On Fri, 18 Mar 2005 [EMAIL PROTECTED] wrote:

On Fri, Mar 18, 2005 at 08:41:52PM +0530, Hong Kong Phoey wrote:
Sacrificing readibility a little bit, you could do something useful.
Instead of those ugly switch statements you could define function
pointer arrays and call appropriate function

switch(foo) {

  case 1:
             f1();
  case2 :
             f2();
};

could well become

void (*func)[] = { f1, f2 };

func(i);

Ewww!

How about sticking with obvious readable code rather than trying to save
a couple of conditional branches.  If it is an obvious good
optimization, let the compiler do it.  of course if you ever needed to
pass different parameters to f1 and/or f2 it would have to be rewritten
back to the original again.

Len Sorensen

Also, those "ugly" switch-statements are not ugly and are most efficient if the case(s) are enumerated types in automatically-generated incrementing order. I see a lot of values assigned to enumerated types which destroys their usefulness.
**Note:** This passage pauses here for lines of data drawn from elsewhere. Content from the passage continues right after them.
(* ===== verification/Provider.v ===== *)
(** * Provider adapters

    [internal/gw/provider] and the error types of [internal/gw/server]: the
    HTTP requests the adapters send and how they read the status.  The
    network is the function [upstream] from the requests sent so far and the
    new one to a reply; [validURL] is the check of [http.NewRequest]. *)

From Stdlib Require Import Ascii.
From stdpp Require Import sorting base gmap strings fin_maps numbers pretty list.
From S2P Require Import Prelude GoData Json Transformer.
Local Open Scope string_scope.

(** ** Errors

    [provider.UpstreamError], [routing.ErrNoCandidate] and
    [server.BadRequestError] are told apart by [errors.As] through any number
    of [%w] wrappers; every other error is only a text. *)

Inductive error :=
| UpstreamError (Status : Z) (Body Provider : string)
| NoCandidateError (Pool Constraints : string)
| BadRequestError (Message : string) (Cause : option error)
| Errorf (text : string)
| Wrapped (prefix : string) (err : error).

(** [quote] is [%q]. *)
Fixpoint Error (quote : string -> string) (e : error) : string :=
  match e with
  | UpstreamError st b p => p +:+ (" " +:+ (pretty st +:+ (": " +:+ b)))
  | NoCandidateError pool c =>
      "routing: no candidate in pool " +:+ (quote pool +:+ (" satisfies constraints (" +:+ (c +:+ ")")))
  | BadRequestError m None => "bad request: " +:+ m
  | BadRequestError m (Some c) => "bad request: " +:+ (m +:+ (": " +:+ Error quote c))
  | Errorf t => t
  | Wrapped p e => p +:+ (": " +:+ Error quote e)
  end.

(** [errors.As] with each of the three targets. *)
Fixpoint asUpstream (e : error) : option (Z * string * string) :=
  match e with
  | UpstreamError st b p => Some (st, b, p)
  | BadRequestError _ (Some c) => asUpstream c
  | Wrapped _ e => asUpstream e
  | _ => None
  end.
Fixpoint asNoCandidate (e : error) : option error :=
  match e with
  | NoCandidateError _ _ => Some e
  | BadRequestError _ (Some c) => asNoCandidate c
  | Wrapped _ e => asNoCandidate e
  | _ => None
  end.
Fixpoint asBadRequest (e : error) : option error :=
  match e with
  | BadRequestError _ _ => Some e
  | Wrapped _ e => asBadRequest e
  | _ => None
  end.

(** An error none of the three targets matches. *)
Definition plain (e : error) : Prop := asUpstream e = None /\ asNoCandidate e = None /\ asBadRequest e = None.

(** ** adapter.go *)

Record ProviderRequest := {
  pr_Model : string;
  pr_Messages : json;
  pr_MaxTokens : Z;
  pr_Temperature : option float64;
  pr_Stream : bool;
  pr_APIKey : string;
  pr_URL : string;
  pr_System : option json;
  pr_Tools : option json;
  pr_ToolChoice : option json;
  pr_Metadata : gmap string string;
  pr_Thinking : option json }.

Record HTTPRequest := { hr_URL : string; hr_Header : list (string * string); hr_Body : json }.

(** What comes back: a transport error, or a status with the bytes of the
    body and the error that ends them ([None] for EOF). *)
Inductive Reply :=
| TransportError (text : string)
| Response (status : Z) (body : string) (body_end : option string).

Record ReadCloser := { rc_text : string; rc_end : option string }.

Definition slash : ascii := "047".
(** [strings.TrimRight(s, "/")] *)
Fixpoint TrimRightSlash (s : string) : string :=
  match s with
  | EmptyString => ""
  | String c s =>
      let t := TrimRightSlash s in
      if Ascii.eqb c slash && is_empty t then "" else String c t
  end.

Inductive Adapter := AnthropicAdapter | AnthropicCompatAdapter | OpenAICompatAdapter.
Definition Name (a : Adapter) : string :=
  match a with
  | AnthropicAdapter => "anthropic"
  | AnthropicCompatAdapter => "anthropic_compat"
  | OpenAICompatAdapter => "openai_compat"
  end.
Definition CountTokens (a : Adapter) (req : ProviderRequest) : Z := 0.

(** The adapter table of [cmd/aicg-gw/main.go]. *)
Definition wireAdapters : gmap string Adapter :=
  {["anthropic" := AnthropicAdapter; "anthropic_compat" := AnthropicCompatAdapter;
    "openai" := OpenAICompatAdapter; "openai_compat" := OpenAICompatAdapter]}.

Section Providers.
Context {js : JSON} (validURL : string -> bool) (upstream : list HTTPRequest -> HTTPRequest -> Reply).

(** [len(msgs) > 0] after decoding the messages as an array of raw values. *)
Definition raw_messages (messages : json) : option json :=
  match messages with JArr (_ :: _) => Some messages | _ => None end.

(** The body of [anthropicShapedDo]: [json.Marshal] of a map sorts its keys. *)
Definition anthropic_body (req : ProviderRequest) (stream : bool) : json :=
  enc_obj [member "max_tokens" (JInt (pr_MaxTokens req));
           omit_nil "messages" id (raw_messages (pr_Messages req));
           omitempty (bool_decide (pr_Metadata req = ∅)) "metadata" (enc_string_map (pr_Metadata req));
           member "model" (JStr (pr_Model req));
           member "stream" (JBool stream);
           omit_nil "system" id (pr_System req);
           omit_nil "temperature" numberJSON (pr_Temperature req);
           omit_nil "thinking" id (pr_Thinking req);
           omit_nil "tool_choice" id (pr_ToolChoice req);
           omit_nil "tools" id (pr_Tools req)].

Definition anthropicShapedDo (providerName : string) (req : ProviderRequest) (stream : bool)
    (sent : list HTTPRequest) : list HTTPRequest * (ReadCloser + error) :=
  let url := TrimRightSlash (pr_URL req) +:+ "/v1/messages" in
  if negb (validURL url) then (sent, inr (Wrapped (providerName +:+ ": create request") (Errorf "parse URL")))
  else
    let httpReq := {| hr_URL := url;
      hr_Header := [("Content-Type", "application/json"); ("x-api-key", pr_APIKey req);
                    ("anthropic-version", "2023-06-01")];
      hr_Body := anthropic_body req stream |} in
    (sent ++ [httpReq],
     match upstream sent httpReq with
     | TransportError t => inr (Wrapped providerName (Errorf t))
     | Response status body body_end =>
         if (400 <=? status)%Z then
           let text := str_take 1024 body in
           if (status <? 500)%Z then inr (UpstreamError status text providerName)
           else inr (Errorf (providerName +:+ (" " +:+ (pretty status +:+ (": " +:+ text)))))
         else inl {| rc_text := body; rc_end := body_end |}
     end)%list.

(** [(a *OpenAICompatAdapter) do] *)
Definition openai_do (req : ProviderRequest) (stream : bool)
    (sent : list HTTPRequest) : list HTTPRequest * (ReadCloser + error) :=
  let url := pr_URL req +:+ "/chat/completions" in
  if negb (validURL url) then (sent, inr (Wrapped "openai_compat: create request" (Errorf "parse URL")))
  else
    let httpReq := {| hr_URL := url;
      hr_Header := [("Content-Type", "application/json"); ("Authorization", "Bearer " +:+ pr_APIKey req)];
      hr_Body := pr_Messages req |} in
    (sent ++ [httpReq],
     match upstream sent httpReq with
     | TransportError t => inr (Wrapped "openai_compat" (Errorf t))
     | Response status body body_end =>
         if (400 <=? status)%Z then inr (Errorf ("openai_compat " +:+ (pretty status +:+ (": " +:+ body))))
         else inl {| rc_text := body; rc_end := body_end |}
     end)%list.

Definition adapter_do (a : Adapter) (req : ProviderRequest) (stream : bool) (sent : list HTTPRequest)
    : list HTTPRequest * (ReadCloser + error) :=
  match a with
  | AnthropicAdapter => anthropicShapedDo "anthropic" req stream sent
  | AnthropicCompatAdapter => anthropicShapedDo "anthropic_compat" req stream sent
  | OpenAICompatAdapter => openai_do req stream sent
  end.
Definition Stream (a : Adapter) (req : ProviderRequest) (sent : list HTTPRequest) :=
  adapter_do a req true sent.
(** [NonStream]: [io.ReadAll] of the body. *)
Definition NonStream (a : Adapter) (req : ProviderRequest) (sent : list HTTPRequest)
    : list HTTPRequest * (string + error) :=
  let '(sent, r) := adapter_do a req false sent in
  (sent, match r with
         | inr e => inr e
         | inl rc => match rc_end rc with None => inl (rc_text rc) | Some t => inr (Errorf t) end
         end).

(** The key an HTTP request carries. *)
Definition key_of (r : HTTPRequest) : option string :=
  match hr_Header r with
  | [_; ("x-api-key", k); _] => Some k
  | [_; ("Authorization", v)] => if HasPrefix v "Bearer " then Some (TrimPrefix v "Bearer ") else None
  | _ => None
  end.

(** ** What every adapter does *)

(** The one request an adapter would send. *)
Definition http_request (a : Adapter) (req : ProviderRequest) (stream : bool) : HTTPRequest :=
  match a with
  | OpenAICompatAdapter =>
      {| hr_URL := pr_URL req +:+ "/chat/completions";
         hr_Header := [("Content-Type", "application/json"); ("Authorization", "Bearer " +:+ pr_APIKey req)];
         hr_Body := pr_Messages req |}
  | _ =>
      {| hr_URL := TrimRightSlash (pr_URL req) +:+ "/v1/messages";
         hr_Header := [("Content-Type", "application/json"); ("x-api-key", pr_APIKey req);
                       ("anthropic-version", "2023-06-01")];
         hr_Body := anthropic_body req stream |}
  end.

Lemma adapter_do_spec a req stream sent :
  let r := http_request a req stream in
  let '(sent', res) := adapter_do a req stream sent in
  (sent' = sent /\ validURL (hr_URL r) = false /\ exists e, res = inr e /\ plain e) \/
  (sent' = (sent ++ [r])%list /\ validURL (hr_URL r) = true /\
   match upstream sent r with
   | TransportError _ => exists e, res = inr e /\ plain e
   | Response st b be =>
       if (st <? 400)%Z then res = inl {| rc_text := b; rc_end := be |}
       else exists e, res = inr e /\
         match a with
         | OpenAICompatAdapter => plain e
         | _ => if (st <? 500)%Z then asUpstream e = Some (st, str_take 1024 b, Name a) else plain e
         end
   end).
Proof.
  destruct a; cbn -[str_take]; unfold anthropicShapedDo, openai_do;
    (match goal with |- context [negb (validURL ?u)] => destruct (validURL u) eqn:Hu end; cbn -[str_take];
     [right; split_and!; [done|done|]|left; split_and!; [done|done|by eexists]]).
  all: destruct (upstream _ _) as [t|st b be]; [by eexists|].
  all: destruct (Z.leb_spec 400 st), (Z.ltb_spec st 400); try lia; try done.
  all: destruct (Z.ltb_spec st 500); by eexists.
Qed.

Lemma key_of_http_request a req stream : key_of (http_request a req stream) = Some (pr_APIKey req).
Proof.
  destruct a; [done|done|]. unfold key_of, http_request. cbn [hr_Header].
  by rewrite HasPrefix_app, TrimPrefix_app.
Qed.
End Providers.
They might just as well be "#defined" values if you do this.

Code that does:

enum {
   one,
   two,
   three };

   switch(val)
   {
   case one:
   case two:
   case three:
   ....
   }
... calculates the offset of each of those case(s) and branches
directly.
        movl    (val), %ebx
        shll    $2, %ebx        # Size of table entries
        jmp     *table(%ebx)    # Table contains a list of switch offsets

If somebody does:
enum {
   one = 1234,
   two = 4321,
   three = 8765
   };

.. no such calculation is possible and the compiler output must
devolve to:

        movl    (val), %eax
        cmpl    $1235, %eax
        jz      one
        cmpl    $4321, %eax
        jz      two
        cmpl    $8765, %eax
        jz      three
        jmp     none
one:

.... a bunch of comparisons. So, you make switches efficient
by using enumerated types without fixed values. Of course
some switches, such as found in ioctl() function numbers
must be hard-coded because they must correspond to whatever
the 'C' runtime library and its headers expect. In this
case, you can make them efficient by having no holes
in the allocated numbers and putting the cases in sorted
order. This gives the 'C' compiler a chance to optimize.